En un artículo de 1956, titulado “En busca de un realismo”, Salazar Bondy precisa su noción de lo que concibe como “arte realista” y distintos tipos de realismo:

Somos hombres situados ante un enigma previo a toda otra clase de enigmas, cuya exposición, tal vez, quepa en una interrogación: ¿dónde y cómo vivimos? Responder a esta elemental cuestión corresponde, en buena parte como misión social, a los artistas, y ellos no pueden cumplir tal compromiso sino trasegando de la vida al lienzo o al papel las situaciones paradigmáticas que constituyen testimonios perdurables de la existencia de su comunidad.

En una palabra, necesitamos del realismo. Sin embargo esta verificación no puede dejarse así porque bajo la expresión “realismo”, como bajo todas las otras que pertenecen a la nomenclatura intelectual al uso, se esconden falaces desviaciones del sentido original. En principio, no se trata de naturalismo o verismo. No es el caso fotografiar los hechos con la pluma o el pincel, ni pasear, como sostenían los realistas franceses del siglo pasado, un espejo frente al paisaje. Aquella “rebanada de vida” que presumían de exponer en el escenario del Teatro Antoine los epígonos de Zola, no es otra cosa que un ardid oportuno para esconder la imaginación o para disimular su falta. Realismo de crónica, realismo de reportaje, realismo objetivo, etc., son actualmente las más altas virtudes periodísticas, y la literatura, al usurparlas no hace otra cosa que olvidar sus predios estéticos y pedir en préstamo un atributo ajeno.

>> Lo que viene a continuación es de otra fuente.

(* ===== verification/ToyProofs.v ===== *)
(** * A concrete proof system

    The instance of [Groth16] that the witnesses use, over the groups of
    [Toy]: a proof is the secret part of an assignment, written in gnark's
    compressed layout with five commitments, and verification runs the
    circuit. It satisfies the laws assumed of gnark, completeness and
    extraction included. *)

From S2P Require Import Prelude Bytes Sha256 Curve Toy Profile Accumulator Circuit CircuitFacts.
From S2P Require Import Statements Backend BackendFacts.
From Stdlib Require Import Strings.Byte.

Section encoding.
Context `{CR : !Crypto, CL : !CryptoLaws}.

(** The nine integers of a secret part, in the order of the slots. *)
Definition secret_values (w : CircuitSecret) : list Z :=
  [c_X w; c_D w; c_x (c_AccountU w); c_y (c_AccountU w); c_x (c_AccountY w); c_y (c_AccountY w);
   c_x (c_W w); c_y (c_W w); c_Counter w].

Definition secret_of (vs : list Z) : CircuitSecret :=
  mkCircuitSecret (vs !!! 0%nat) (vs !!! 1%nat) (c_mk (vs !!! 2%nat) (vs !!! 3%nat))
    (c_mk (vs !!! 4%nat) (vs !!! 5%nat)) (c_mk (vs !!! 6%nat) (vs !!! 7%nat)) (vs !!! 8%nat).

Lemma secret_of_values w : secret_of (secret_values w) = w.
Proof using CL. destruct w. unfold secret_of, secret_values. cbn. by rewrite !c_mk_xy. Qed.

Definition in_slot (v : Z) : bool := (0 <=? v) && (v <? 2 ^ 40).

(** A slot: a compression flag and a big-endian integer. *)
Definition slot (size : nat) (v : Z) : bytes := xc0 :: be_enc (size - 1) v.
Definition head_sizes : list nat := [32; 64; 32]%nat.
Definition tail_sizes : list nat := replicate 6 32%nat.
Definition slots (sizes : list nat) (vs : list Z) : bytes := concat (zip_with slot sizes vs).

Definition toy_proof_bytes (w : CircuitSecret) : bytes :=
  slots head_sizes (take 3 (secret_values w)) ++ be_enc 4 5 ++ slots tail_sizes (drop 3 (secret_values w)).

Fixpoint read_slots (sizes : list nat) (raw : bytes) : list Z * bytes :=
  match sizes with
  | [] => ([], raw)
  | n :: sizes =>
      let '(vs, rest) := read_slots sizes (drop n raw) in
      (be_dec (drop 1 (take n raw)) :: vs, rest)
  end.

Definition toy_proof_read (raw : bytes) : result (CircuitSecret * bytes) :=
  _ ← fail_if (length raw <? 324)%nat "short proof";
  let '(vs, raw) := read_slots head_sizes raw in
  let '(vs', raw) := read_slots tail_sizes (drop 4 raw) in
  Ok (secret_of (vs ++ vs'), raw).

Definition toy_key : bytes :=
  let g1 := slot 32 0 in
  let g2 := slot 64 0 in
  g1 ++ g1 ++ g2 ++ g2 ++ g1 ++ g2 ++ be_enc 4 6 ++ concat (replicate 6 g1)
  ++ be_enc 4 5 ++ concat (replicate 5 (be_enc 4 0)) ++ be_enc 4 5 ++ concat (replicate 10 g2).

Definition toy_accepts (u : CircuitPublic) (w : CircuitSecret) : bool :=
  bool_decide (Define (mkCircuit u w) = Ok tt) && forallb in_slot (secret_values w)
  && (0 <=? c_Counter w) && (c_Counter w <? g_order BN).

Lemma slot_length k v : length (slot (S k) v) = S k.
Proof. unfold slot. cbn [length]. rewrite length_be_enc. lia. Qed.

Lemma slot_seg k v : compressed_seg (S k) (slot (S k) v).
Proof. split; [apply slot_length|]. by eexists _, _. Qed.

Lemma in_slot_range v : in_slot v = true <-> 0 <= v < 2 ^ 40.
Proof. unfold in_slot. by rewrite andb_true_iff, Z.leb_le, Z.ltb_lt. Qed.

Lemma slots_cons n sizes v vs : slots (n :: sizes) (v :: vs) = slot n v ++ slots sizes vs.
Proof. done. Qed.

Lemma slots_length sizes vs :
  Forall (fun n => 0 < n)%nat sizes -> length sizes = length vs -> length (slots sizes vs) = sum_list sizes.
Proof.
  intros HF. revert vs. induction HF as [|n sizes Hn _ IH]; intros [|v vs] Hl; try done.
  rewrite slots_cons, length_app, IH by (cbn in Hl; lia). destruct n as [|n]; [lia|]. by rewrite slot_length.
Qed.

Lemma read_slots_app sizes vs rest :
  Forall (fun n => 6 <= n)%nat sizes -> length sizes = length vs -> forallb in_slot vs = true ->
  read_slots sizes (slots sizes vs ++ rest) = (vs, rest).
Proof.
  intros HF. revert vs. induction HF as [|n sizes Hn _ IH]; intros [|v vs] Hl Hv; try done.
  cbn [read_slots]. rewrite slots_cons, <- app_assoc. destruct n as [|n]; [lia|].
  apply andb_true_iff in Hv as [Hv%in_slot_range Hvs].
  rewrite drop_app_length' by (by rewrite slot_length). rewrite IH by (done || (cbn in Hl; lia)).
  rewrite take_app_length' by (by rewrite slot_length). f_equal. f_equal.
  unfold slot. cbn [drop]. replace (S n - 1)%nat with n by lia. apply be_dec_enc_small.
  split; [lia|]. apply Z.lt_le_trans with (2 ^ 40); [lia|]. change 256 with (2 ^ 8).
  rewrite <- Z.pow_mul_r by lia. apply Z.pow_le_mono_r; lia.
Qed.

Lemma toy_proof_read_bytes w rest :
  forallb in_slot (secret_values w) = true -> toy_proof_read (toy_proof_bytes w ++ rest) = Ok (w, rest).
Proof using CL.
  intros HF. unfold toy_proof_read, toy_proof_bytes.
  rewrite <- (take_drop 3 (secret_values w)), forallb_app, andb_true_iff in HF. destruct HF as [H1 H2].
  assert (Forall (fun n => 6 <= n)%nat head_sizes) as Hh by (unfold head_sizes; repeat constructor; lia).
  assert (Forall (fun n => 6 <= n)%nat tail_sizes) as Ht by (apply Forall_replicate; lia).
  destruct (Nat.ltb_spec (length ((slots head_sizes (take 3 (secret_values w)) ++ be_enc 4 5
    ++ slots tail_sizes (drop 3 (secret_values w))) ++ rest)) 324) as [Hl|_].
  { exfalso. rewrite !length_app, !slots_length, length_be_enc in Hl; [cbn in Hl; lia|..]; try done.
    - eapply Forall_impl; [exact Ht|]. cbn. lia.
    - eapply Forall_impl; [exact Hh|]. cbn. lia. }
  cbn [fail_if mbind result_bind]. rewrite <- !app_assoc, read_slots_app by done.
  rewrite drop_app_length' by (by rewrite length_be_enc). rewrite read_slots_app by done.
  by rewrite take_drop, secret_of_values.
Qed.

Lemma toy_proof_layout w :
  exists ar bs krs cms, proof_layout (toy_proof_bytes w) 5 ar bs krs cms.
Proof.
  exists (slot 32 (c_X w)), (slot 64 (c_D w)), (slot 32 (c_x (c_AccountU w))),
    (slot 32 <$> drop 3 (secret_values w)).
  constructor; try apply slot_seg.
  - apply Forall_fmap, Forall_true. intros v. apply slot_seg.
  - done.
  - zlia.
  - unfold toy_proof_bytes, slots, head_sizes, tail_sizes, secret_values.
    cbn [take drop zip_with concat replicate fmap list_fmap]. by rewrite <- !app_assoc.
Qed.

Lemma toy_accepts_sound u w :
  toy_accepts u w = true ->
  Define (mkCircuit u w) = Ok tt /\ forallb in_slot (secret_values w) = true /\ 0 <= c_Counter w < g_order BN.
Proof.
  unfold toy_accepts. rewrite !andb_true_iff, bool_decide_eq_true, Z.leb_le, Z.ltb_lt. tauto.
Qed.

(** Small groups: every coordinate and scalar fits a slot. *)
Lemma toy_accepts_complete bases c :
  Bases = Ok bases -> g_order BN < 2 ^ 40 -> g_order Secp < 2 ^ 40 -> c_mod BN < 2 ^ 40 -> c_mod Secp < 2 ^ 40 ->
  Define c = Ok tt -> native_canonical c -> toy_accepts (c_public c) (c_secret c) = true.
Proof using CL.
  intros HBs HB HS HB' HS' HD (Hcnt & _). unfold toy_accepts. rewrite !andb_true_iff, bool_decide_eq_true, Z.leb_le, Z.ltb_lt.
  split; [split; [split|]|]; [by destruct c| |lia|lia].
  destruct (Define_satisfied c _ HBs) as [Hs _]. specialize (Hs HD).
  destruct Hs as (_ & _ & _ & _ & _ & _ & _ & _ & _ & _ & HX & HDd & _).
  assert (forall p : Secp, in_slot (c_x p) = true /\ in_slot (c_y p) = true) as HP.
  { intros p. rewrite !in_slot_range. pose proof (c_x_range (P:=Secp) p). pose proof (c_y_range (P:=Secp) p). lia. }
  assert (forall p : BN, in_slot (c_x p) = true /\ in_slot (c_y p) = true) as HQ.
  { intros p. rewrite !in_slot_range. pose proof (c_x_range (P:=BN) p). pose proof (c_y_range (P:=BN) p). lia. }
  unfold secret_values. cbn [forallb]. rewrite !andb_true_iff, !(in_slot_range (c_X _)), !(in_slot_range (c_D _)),
    (in_slot_range (c_Counter _)).
  split; [lia|]. split; [lia|]. do 2 (split; [apply HP|]). do 2 (split; [apply HP|]).
  do 2 (split; [apply HQ|]). split; [lia|done].
Qed.
End encoding.

#[export] Instance toy_groth16 : Groth16 := {|
  CS := unit;
  PK := unit;
  VK := unit;
  GProof := CircuitSecret;
  FullWitness := Circuit;
  PublicWitness := CircuitPublic;
  gr_compile := Ok tt;
  cs_bytes _ := Ok (ascii_bytes "residue circuit");
  cs_public _ := 1;
  cs_commitments _ := Some 5;
  cs_metadata _ := replicate 5 [];
  gr_setup _ _ := Ok (tt, tt);
  new_witness c := Ok c;
  new_public u := Ok u;
  gr_prove _ _ c _ := _ ← fail_if (negb (toy_accepts (c_public c) (c_secret c))) "unsatisfied"; Ok (c_secret c);
  gr_verify pi _ u := fail_if (negb (toy_accepts u pi)) "unsatisfied";
  proof_bytes w := Ok (toy_proof_bytes w);
  proof_read := toy_proof_read;
  vk_bytes _ := Ok toy_key;
  vk_read raw := _ ← fail_if (negb (bool_decide (take (length toy_key) raw = toy_key))) "malformed key";
                 Ok (tt, drop (length toy_key) raw);
  vk_K _ := 6;
  vk_keys _ := 5;
  vk_metadata _ := replicate 5 [];
|}.

#[export] Instance toy_groth16_laws : Groth16Laws toy_groth16.
Proof.
  constructor.
  - intros c. by exists c.
  - intros u. by exists u.
  - intros cs rho pk vk c w rho' _ _ [= <-] Hn HD. exists (c_secret c). cbn -[toy_accepts].
    by rewrite (toy_accepts_complete sample_bases c sample_bases_eq eq_refl eq_refl eq_refl eq_refl HD Hn).
  - intros cs rho pk vk c w u rho' pi _ _ [= <-] _ [= <-] E. apply bind_fail_if in E as [E [= <-]].
    apply fail_if_Ok. exact E.
  - intros cs rho pk vk c rho' pi _ _ E. apply bind_fail_if in E as [E%negb_false_iff%toy_accepts_sound [= <-]].
    destruct (toy_proof_layout (c_secret c)) as (ar & bs & krs & cms & Hl).
    exists (toy_proof_bytes (c_secret c)), ar, bs, krs, cms. split; [reflexivity|]. split; [exact Hl|].
    intros rest. apply toy_proof_read_bytes. tauto.
  - intros cs rho pk vk raw _ _ [= <-]. split.
    + apply preflightVerifyingKey_Ok. vm_compute. reflexivity.
    + intros rest. cbn -[toy_key]. rewrite take_app_length, bool_decide_eq_true_2 by done.
      cbn -[toy_key]. rewrite drop_app_length. by destruct vk.
  - intros. exists 5. split_and!; try done.
Qed.

Lemma toy_extract_sound (cs : CS) rho pk (vk : VK) (pi : GProof) u w :
  gr_compile = Ok cs -> gr_setup cs rho = Ok (pk, vk) -> new_public u = Ok w -> gr_verify pi vk w = Ok tt ->
  0 <= c_Counter pi < g_order BN /\ Define (mkCircuit u pi) = Ok tt.
Proof. intros _ _ [= <-] E%fail_if_Ok%negb_false_iff%toy_accepts_sound. tauto. Qed.

#[export] Instance toy_knowledge_sound : KnowledgeSound toy_groth16 :=
  {| extract _ pi _ := pi; extract_sound := toy_extract_sound |}.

Tampoco el realismo que necesitamos es el llamado “socialista”, pues más allá del término y su significación estricta se encuentra el propósito de servir políticamente a determinada causa, cuyos planteamientos doctrinarios, acertados o no, constituyen límites demasiado rigurosos, en permanente conflicto con la libertad creadora. No siempre los buenos, los generosos, los heroicos son los miembros de una cierta clase social, ni generalmente su lucha comporta los actos humanos más trascendentales. Por cierto que dentro de esta clase de realismo politizado, como dentro del naturalismo al que aludimos arriba, se dan obras de arte valiosas, aunque ello sea más por suerte de la calidad del realizador que a causa de los instrumentos que su filiación le procura.